A minder may be employed to make sure she does. "I'm actually doing the job well. I am not presenting as doing the job well, and that is the difference," she told National Radio yesterday with the sort of candour that lands her in trouble.
"I am not good with details in the public eye and answering questions fast. I know I have to change and do something about it because compared to other jobs I've done, presentation is almost everything."
Marian Hobbs said she was up to it, despite concerns about gaffes that have earned her the nick-name of Boo-Boo. "I believe I can do the job. If I didn't, I would offer to step aside."
She was non-committal about suggestions that Prime Minister Helen Clark wants her to get a super-adviser, like her own top adviser Heather Simpson, to help get on top of her portfolios.
There had been some talk of an adviser, she said. "That's on hold. I'm not quite sure where it's at."
Helen Clark is in London, then goes to Turkey and Singapore. Marian Hobbs' failings aren't so bad that they can't wait until she returns.
It is understood Helen Clark would like to see a seasoned operator in the office of the inexperienced minister, someone who could assist with policy as well as give frank advice on her presentation. Several other ministers have such advisers, including Michael Cullen, Pete Hodgson, and Trevor Mallard.

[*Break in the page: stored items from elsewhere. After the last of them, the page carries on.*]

(** * A shallow embedding of the file-processing worker (main.go)

    The worker scans work folders named [r_<id>], hashes every file of a
    folder with a bounded number of concurrent tasks, writes the sorted
    results to [log.json] through [log.tmp], and renames the folder to
    [d_<id>] or [f_<id>].

    Layout of this development:
    - [Text], [hex], [md5], [Clock]: the functions of the Go standard library
      that the code computes with ([strings.HasPrefix], [strings.TrimPrefix],
      [strings.SplitN], [hex.EncodeToString], [crypto/md5], [time.Format]);
    - [LogEntry], the file system, [processFile];
    - [Pool]: the goroutines of [processFolder] as a step function driven by
      a schedule;
    - the [os] calls with the failures the environment injects, [sort.Slice],
      [writeLogAtomic], [renameFolderSafe], [processFolder], [processAll],
      [main];
    - the vocabulary of the properties and the example data;
    - the properties, grouped by function. [json.MarshalIndent] is a
      parameter of the development. *)

From Stdlib Require Import ZArith Lia List.
From Stdlib.Strings Require Import Ascii String Byte.
From stdpp Require Import gmap strings list sorting.

Local Open Scope Z_scope.

(** ** Text: the [strings] functions used by [renameFolderSafe] *)

Module Text.

(** [strings.HasPrefix s prefix]. *)
Fixpoint HasPrefix (s prefix : string) : bool :=
  match prefix, s with
  | EmptyString, _ => true
  | String _ _, EmptyString => false
  | String p prefix', String c s' =>
      if decide (p = c) then HasPrefix s' prefix' else false
  end.

(** Drops the first [n] characters. *)
Fixpoint skip (n : nat) (s : string) : string :=
  match n, s with
  | O, _ => s
  | S _, EmptyString => EmptyString
  | S n', String _ s' => skip n' s'
  end.

(** [strings.TrimPrefix s prefix]: [s] without the leading [prefix], or
    [s] itself when it does not start with [prefix]. *)
Definition TrimPrefix (s prefix : string) : string :=
  if HasPrefix s prefix then skip (String.length prefix) s else s.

Marian Hobbs landed three normally innocuous portfolios which have developed political demons: broadcasting (Hawkesby payout, quotas, TV ads); biosecurity (snakes, bee mites); and environment (genetic engineering).
"I came in and I got hit between the eyes," she said.
Each controversy has developed in spite of Marian Hobbs, not because of her, but her public handling of them is not impressing the Prime Minister or colleagues.
Marian Hobbs' originality, ebullience and wise-cracking make her a stand-out MP. But the qualities go only so far when the Prime Minister is from the school of unflappable, firm, focused politics.
Marian Hobbs knows her reputation. "I know I look like a class clown but I'm deadly serious," she told the Evening Post yesterday morning.
By the afternoon, she had decided to try to shut down the controversy over her own style and would not speak to television or the Herald.
A spokesman did not believe it was because of the Herald's critical report of her at Monday's post-cabinet press conference. There Helen Clark was clearly unhappy at Marian Hobbs' wise-cracking suggestion that MPs were not intelligent enough to handle the issue of genetic engineering, at her forgetting the catchy name of the act under which she operates as environment minister, "Hazno", and at her disagreeing with colleague Pete Hodgson.
An early cabinet reshuffle is not considered likely. But Marian Hobbs must be considered to have been put on notice by Helen Clark to lift her public game or face demotion.